At present UNICORE (in version 6) is designed according to the Service Oriented Architecture (SOA will be described in details in the next subchapter). In UNICORE, SOA is represented by UNICORE Atomic Services mechanism which implements indivisible and simple tasks without their support by workflows. This means that this mechanism gives the possibility to use different programming languages for defining and processing such tasks. Summarising, such an approach is oriented on processing computational or streaming tasks, where data processing (like structured data coming from databases) is not supported. However, all that makes UNICORE a flexible system, which constitutes in the grids‘ history a important part - as a system which is still alive and still evolves according to current trends.
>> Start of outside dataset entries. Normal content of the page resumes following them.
(** The deferred path, from the call of [patch] with the container missing
    to the state after [add:]: the listener of [load:] of the render asset
    is the last one. *)
Lemma deferred_bind_added w e cid c0 :
  subs_wf w ->
  truthy_id (containerAsset (data (entities w e))) = Some cid ->
  assets w !! cid = None ->
  cid = ca_id c0 -> ca_resource c0 = None ->
  exists w2 pre n,
    (patch e ;;; fire ("add:" +:+ cid) c0) w = Done w2 /\
    entities w2 = entities w /\
    filter (fun s => s_name s = "load:" +:+ cid) (subs w2) =
      pre ++ [mkSub n ("load:" +:+ cid) CbLoaded e false] /\
    Forall (fun s => s_cb s = CbLoaded /\ s_once s = false) pre.
Proof.
  intros Hwf Hid Hnone Hc0 Hun. subst cid.
  pose proof (subs_wf_perform (ABind e) w Hwf) as Hwf1.
  cbn [perform] in Hwf1. unfold after in Hwf1.
  rewrite (seq_done _ _ w _ (patch_not_found _ _ _ Hid Hnone)).
  rewrite (patch_not_found _ _ _ Hid Hnone) in Hwf1.
  cbn [final registry_once subscribe] in Hwf1.
  set (w1 := mkWorld _ _ _ _ _ _) in *.
  assert (container_ok c0 = true) as Hok0 by (unfold container_ok; by rewrite Hun).
  pose proof (listeners_add w (ca_id c0) Hwf) as Hadd.
  pose (wa := after (fire_loop (filter (fun s => s_name s = "add:" +:+ ca_id c0) (subs w)) c0) w1).
  pose (w2 := add_log (EvLoad (ca_id c0))
                (with_resubscribed e (ca_id c0)
                   (add_log (EvCall CbAdded e (ca_id c0))
                      (set_subs (filter (fun s' => s_id s' <> next_sid w)) wa)))).
  assert (fire ("add:" +:+ ca_id c0) c0 w1 = Done w2) as Hfire1.
  { rewrite (fire_last _ _ _ (filter (fun s => s_name s = "add:" +:+ ca_id c0) (subs w))
               (mkSub (next_sid w) ("add:" +:+ ca_id c0) CbAdded e true)); [| |].
    - rewrite deliver_added by done. cbn [s_scope s_id].
      rewrite onContainerAssetAdded_eq, Hun. reflexivity.
    - subst w1. cbn [subs]. by rewrite filter_app, filter_single_true.
    - eapply safe_Forall; [exact Hadd|]. intros s [Hs _]. unfold safe. by rewrite Hs. }
  assert (entities wa = entities w) as Hea by (subst wa; by rewrite entities_fire_loop).
  pose proof (subs_wf_perform (AEmit ("add:" +:+ ca_id c0) c0) w1 Hwf1) as Hwf2.
  cbn [perform] in Hwf2. unfold after in Hwf2. rewrite Hfire1 in Hwf2. cbn [final] in Hwf2.
  pose proof (listeners_load w2 (ca_id c0) Hwf2) as Hload.
  assert (exists pre n,
    filter (fun s => s_name s = "load:" +:+ ca_id c0) (subs w2) =
    pre ++ [mkSub n ("load:" +:+ ca_id c0) CbLoaded e false]) as (pre & n & Hpre).
  { subst w2. cbn [subs add_log with_resubscribed].
    rewrite listeners_load_resubscribed. eauto. }
  rewrite Hpre in Hload. apply Forall_app in Hload as [Hload _].
  exists w2, pre, n. split; [exact Hfire1|]. split; [|done].
  subst w2. simpl. exact Hea.
Qed.

(** If the two emissions run to the end, the render asset holds the list
    of its entry. *)
Lemma deferred_bind_completed w e cid c0 c1 r l w' :
  subs_wf w ->
  truthy_id (containerAsset (data (entities w e))) = Some cid ->
  assets w !! cid = None ->
  ra_resource (entities w e) = Some r ->
  cid = ca_id c0 -> ca_resource c0 = None ->
  container_meshes c1 (renderIndex (data (entities w e))) = Some l ->
  (patch e ;;; fire ("add:" +:+ cid) c0 ;;; fire ("load:" +:+ cid) c1) w = Done w' ->
  entity_meshes w' e = Some l.
Proof.
  intros Hwf Hid Hnone Hr Hc0 Hun Hl Hf.
  destruct (deferred_bind_added w e cid c0) as (w2 & pre & n & Hf2 & He2 & Hpre & _);
    try done.
  rewrite <- seq_assoc, (seq_done _ _ _ _ Hf2) in Hf.
  unfold fire in Hf. rewrite Hpre, fire_loop_app in Hf. unfold seq in Hf.
  destruct (fire_loop pre c1 w2) as [wb|wb] eqn:Hb; [|done].
  assert (entities wb = entities w) as Heb.
  { pose proof (entities_fire_loop pre c1 w2) as H. unfold after in H.
    rewrite Hb in H. simpl in H. congruence. }
  rewrite fire_loop_single, deliver_loaded in Hf by done. cbn [s_scope] in Hf.
  rewrite (onContainerAssetLoaded_assigns _ _ _ r l) in Hf
    by (cbn [entities add_log]; by rewrite Heb).
  injection Hf as <-. apply entity_meshes_assigned.
  cbn [entities add_log]. by rewrite Heb.
Qed.

(** The two emissions run to the end when every present entry of the loaded
    container has a resource. *)
Lemma deferred_bind w e cid c0 c1 r l :
  subs_wf w ->
  truthy_id (containerAsset (data (entities w e))) = Some cid ->
  assets w !! cid = None ->
  ra_resource (entities w e) = Some r ->
  cid = ca_id c0 -> ca_resource c0 = None ->
  container_ok c1 = true ->
  container_meshes c1 (renderIndex (data (entities w e))) = Some l ->
  exists w',
    (patch e ;;; fire ("add:" +:+ cid) c0 ;;; fire ("load:" +:+ cid) c1) w = Done w' /\
    entity_meshes w' e = Some l.
Proof.
  intros Hwf Hid Hnone Hr Hc0 Hun Hok1 Hl.
  destruct (deferred_bind_added w e cid c0) as (w2 & pre & n & Hf2 & He2 & Hpre & Hload);
    try done.
  assert (loaded c1 = true) as Hld1.
  { unfold loaded. by destruct (container_meshes_loaded _ _ _ Hl) as [? ->]. }
  assert (exists w', (patch e ;;; fire ("add:" +:+ cid) c0 ;;; fire ("load:" +:+ cid) c1) w
                     = Done w') as [w' Hw'].
  { rewrite <- seq_assoc, (seq_done _ _ _ _ Hf2), (fire_last _ _ _ _ _ Hpre).
    2:{ eapply safe_Forall; [exact Hload|]. intros s [Hs _]. unfold safe. by rewrite Hs. }
    rewrite deliver_loaded by done. cbn [s_scope].
    set (wb := after _ w2).
    assert (entities wb = entities w) as Heb.
    { subst wb. by rewrite entities_fire_loop. }
    rewrite (onContainerAssetLoaded_assigns _ _ _ r l)
      by (cbn [entities add_log]; by rewrite Heb).
    eauto. }
  exists w'. split; [done|]. by apply (deferred_bind_completed w e cid c0 c1 r l).
Qed.

(** C2, as the code has it. With the container missing from the registry
    when [patch] is called, the emission of [add:<id>] with the container
    not yet loaded and then of [load:<id>] with the container loaded,
    whenever the two emissions run to the end, ends with the same
    [entity.resource.meshes] as [patch] called with the loaded container in
    the registry: the reference of the entry's list.  They run to the end
    when every present entry of the loaded container has a resource, so
    that no listener of another render asset throws.  The registry's
    subscriptions are those the binder makes. *)
Theorem deferred_bind_same_as_synchronous (w : World) (e : nat) (cid : string)
    (c0 c1 : ContainerAsset) (l : loc) :
  subs_wf w ->
  truthy_id (containerAsset (data (entities w e))) = Some cid ->
  assets w !! cid = None ->
  is_Some (ra_resource (entities w e)) ->
  ca_id c0 = cid -> ca_resource c0 = None ->
  ca_id c1 = cid ->
  container_meshes c1 (renderIndex (data (entities w e))) = Some l ->
  exists w_sync,
    patch e (set_asset cid (Some c1) w) = Done w_sync /\
    entity_meshes w_sync e = Some l /\
    (forall w_async,
       (patch e ;;; fire ("add:" +:+ cid) c0 ;;; fire ("load:" +:+ cid) c1) w
         = Done w_async ->
       entity_meshes w_async e = entity_meshes w_sync e) /\
    (container_ok c1 = true ->
     exists w_async,
       (patch e ;;; fire ("add:" +:+ cid) c0 ;;; fire ("load:" +:+ cid) c1) w
         = Done w_async /\
       entity_meshes w_async e = entity_meshes w_sync e /\
       entity_meshes w_async e = Some l).
Proof.
  intros Hwf Hid Hnone [r Hr] Hc0 Hun Hc1 Hl.
  assert (exists w_sync, patch e (set_asset cid (Some c1) w) = Done w_sync /\
                         entity_meshes w_sync e = Some l) as (ws & Hs & Hms).
  { rewrite (patch_found e (set_asset cid (Some c1) w) cid c1); [|done|].
    - eexists. split; [by apply onContainerAssetAdded_assigns|].
      by rewrite entity_meshes_assigned.
    - simpl. apply lookup_insert_eq. }
  exists ws. split; [done|]. split; [done|]. split.
  - intros wa Ha. rewrite Hms.
    by apply (deferred_bind_completed w e cid c0 c1 r l).
  - intros Hok1.
    destruct (deferred_bind w e cid c0 c1 r l) as (wa & Ha & Hma); try done.
    exists wa. rewrite Hms. done.
Qed.

(** C2 does not hold as stated: in a reachable state where render asset 0
    waits for the load of the same container, with the container missing
    from the registry when [patch] is called for render asset 1, the
    emission of [load:C1] with the loaded container is ended by the
    listener of render asset 0, which throws on its own entry: render
    asset 1 is left without meshes, where [patch] called with the loaded
    container in the registry gives it the list of its entry. *)
Lemma deferred_bind_cut_short :
  reachable ex_other_waiting /\
  truthy_id (containerAsset (data (entities ex_other_waiting 1))) = Some "C1" /\
  assets ex_other_waiting !! "C1" = None /\
  ra_resource (entities ex_other_waiting 1) = Some 1 /\
  container_meshes ex_mixed (renderIndex (data (entities ex_other_waiting 1))) = Some 43 /\
  returns ((patch 1 ;;; fire ("add:" +:+ "C1") ex_unloaded ;;;
            fire ("load:" +:+ "C1") ex_mixed) ex_other_waiting) = false /\
  entity_meshes
    (after (patch 1 ;;; fire ("add:" +:+ "C1") ex_unloaded ;;;
            fire ("load:" +:+ "C1") ex_mixed) ex_other_waiting) 1 = None /\
  entity_meshes (after (patch 1) (set_asset "C1" (Some ex_mixed) ex_other_waiting)) 1
    = Some 43 /\
  entity_meshes
    (after (patch 1 ;;; fire ("add:" +:+ "C1") ex_unloaded ;;;
            fire ("load:" +:+ "C1") ex_mixed) ex_other_waiting) 1 <>
  entity_meshes (after (patch 1) (set_asset "C1" (Some ex_mixed) ex_other_waiting)) 1.
Proof.
  split.
  { apply (reach_step _ (AEmit ("add:" +:+ "C1") ex_unloaded)), (reach_step _ (ABind 0)).
    apply reach_init. repeat split.
    intros e1 e2 r H1 H2. cbn [ex_world_indexed entities ra_resource] in *.
    congruence. }
  repeat split; try (vm_compute; reflexivity).
  vm_compute. discriminate.
Qed.

(** ** An emission with exactly one listener of a render asset *)

Lemma filter_length_zero {A} (P : A -> Prop) `{!forall x, Decision (P x)} l :
  length (filter P l) = 0 -> Forall (fun x => ~ P x) l.
Proof.
  induction l as [|x l IH]; [constructor|].
  rewrite filter_cons. case_decide; [done|]. intros Hl. constructor; auto.
Qed.

Lemma filter_length_one_split {A} (P : A -> Prop) `{!forall x, Decision (P x)} l :
  length (filter P l) = 1 ->
  exists l1 x l2, l = l1 ++ x :: l2 /\ P x /\
                  Forall (fun y => ~ P y) l1 /\ Forall (fun y => ~ P y) l2.
Proof.
  induction l as [|x l IH]; [done|].
  rewrite filter_cons. case_decide as Hx.
  - simpl. intros Hl. exists [], x, l. repeat split; [done|constructor|].
    apply (filter_length_zero P). simpl in Hl. lia.
  - intros Hl. destruct (IH Hl) as (l1 & y & l2 & -> & Hy & H1 & H2).
    exists (x :: l1), y, l2. repeat split; [done| |done]. by constructor.
Qed.

Lemma listeners_of_count name cb e l :
  Forall (fun s => s_name s = name -> s_cb s = cb) l ->
  length (subs_of e (filter (fun s => s_name s = name) l)) = count_subs name cb e l.
Proof.
  unfold subs_of, count_subs. induction 1 as [|s l Hs _ IH]; [done|].
  rewrite !filter_cons. case_decide as Hn.
  - rewrite filter_cons. specialize (Hs Hn).
    case_decide as He; case_decide as Hk; simpl; rewrite ?IH; try done.
    + destruct Hk. by apply sub_is_true.
    + apply sub_is_true in Hk as (_ & _ & Hk). done.
  - case_decide as Hk; [|done]. apply sub_is_true in Hk as (Hk & _). done.
Qed.

Lemma count_subs_of name cb e l :
  count_subs name cb e l = count_subs name cb e (subs_of e l).
Proof.
  unfold count_subs, subs_of. rewrite list_filter_filter_l; [done|].
  intros s Hs. by apply sub_is_true in Hs as (_ & _ & Hs).
Qed.

Lemma count_subs_sublist name cb e l' l :
  sublist (subs_of e l') (subs_of e l) ->
  count_subs name cb e l' <= count_subs name cb e l.
Proof.
  intros Hsub. rewrite (count_subs_of _ _ _ l'), (count_subs_of _ _ _ l).
  unfold count_subs. by apply sublist_length, sublist_filter_mono.
Qed.

Lemma fire_through_one name c w e :
  Forall (safe c) (filter (fun s => s_name s = name) (subs w)) ->
  length (subs_of e (filter (fun s => s_name s = name) (subs w))) = 1 ->
  exists l1 s l2,
    filter (fun s => s_name s = name) (subs w) = l1 ++ s :: l2 /\
    s_scope s = e /\
    Forall (fun s => s_scope s <> e) l1 /\
    Forall (fun s => s_scope s <> e) l2 /\
    Forall (safe c) l2 /\
    fire name c w = (deliver s c ;;; fire_loop l2 c) (after (fire_loop l1 c) w).
Proof.
  intros Hsafe Hone.
  apply filter_length_one_split in Hone as (l1 & s & l2 & Heq & Hs & H1 & H2).
  exists l1, s, l2. rewrite Heq in Hsafe.
  apply Forall_app in Hsafe as [Hs1 Hs2]. apply Forall_cons in Hs2 as [_ Hs2].
  repeat split; try done.
  unfold fire. rewrite Heq, fire_loop_app.
  by rewrite (seq_done _ _ _ _ (fire_loop_done l1 c w Hs1)).
Qed.

Lemma length_one_elem {A} (l : list A) x : length l = 1 -> x ∈ l -> l = [x].
Proof.
  destruct l as [|y [|z l]]; try done. intros _ Hx.
  apply list_elem_of_singleton in Hx. by subst.
Qed.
Globus Toolkit 2 has been created in 1997 basing on the previous grid project called Globus Project. The formal founder of GT2 – currently GT4 is Globus Alliance
team. GT2 since its beginning turned out to be the standard for grid computations. It is related to OGSA – Open Grid Services Architecture (see next subchapter for details). GT2 implements protocols and APIs related to distributed calculations by providing services such as: authentication, search of resources (in a limited form), access to remote resources, data transfer, running, a control and queuing for processes, portability. After few years it became clear that this system actually has established a new quality of distributed calculations and sharing of resources between calculation centres. But it was also criticised for difficulty of its installation and management and complexity in usage [23]. For this reason, the system evaluated with many improvements into version 4 which is based on Web Services. Globus Toolkit architecture consists of three types of network nodes:
Computational – which execute processes controlled and queued by broker nodes;
Storage – which store a data needed for calculations or results;
Brokers – which are responsible for coordinating and queuing tasks, data transfers.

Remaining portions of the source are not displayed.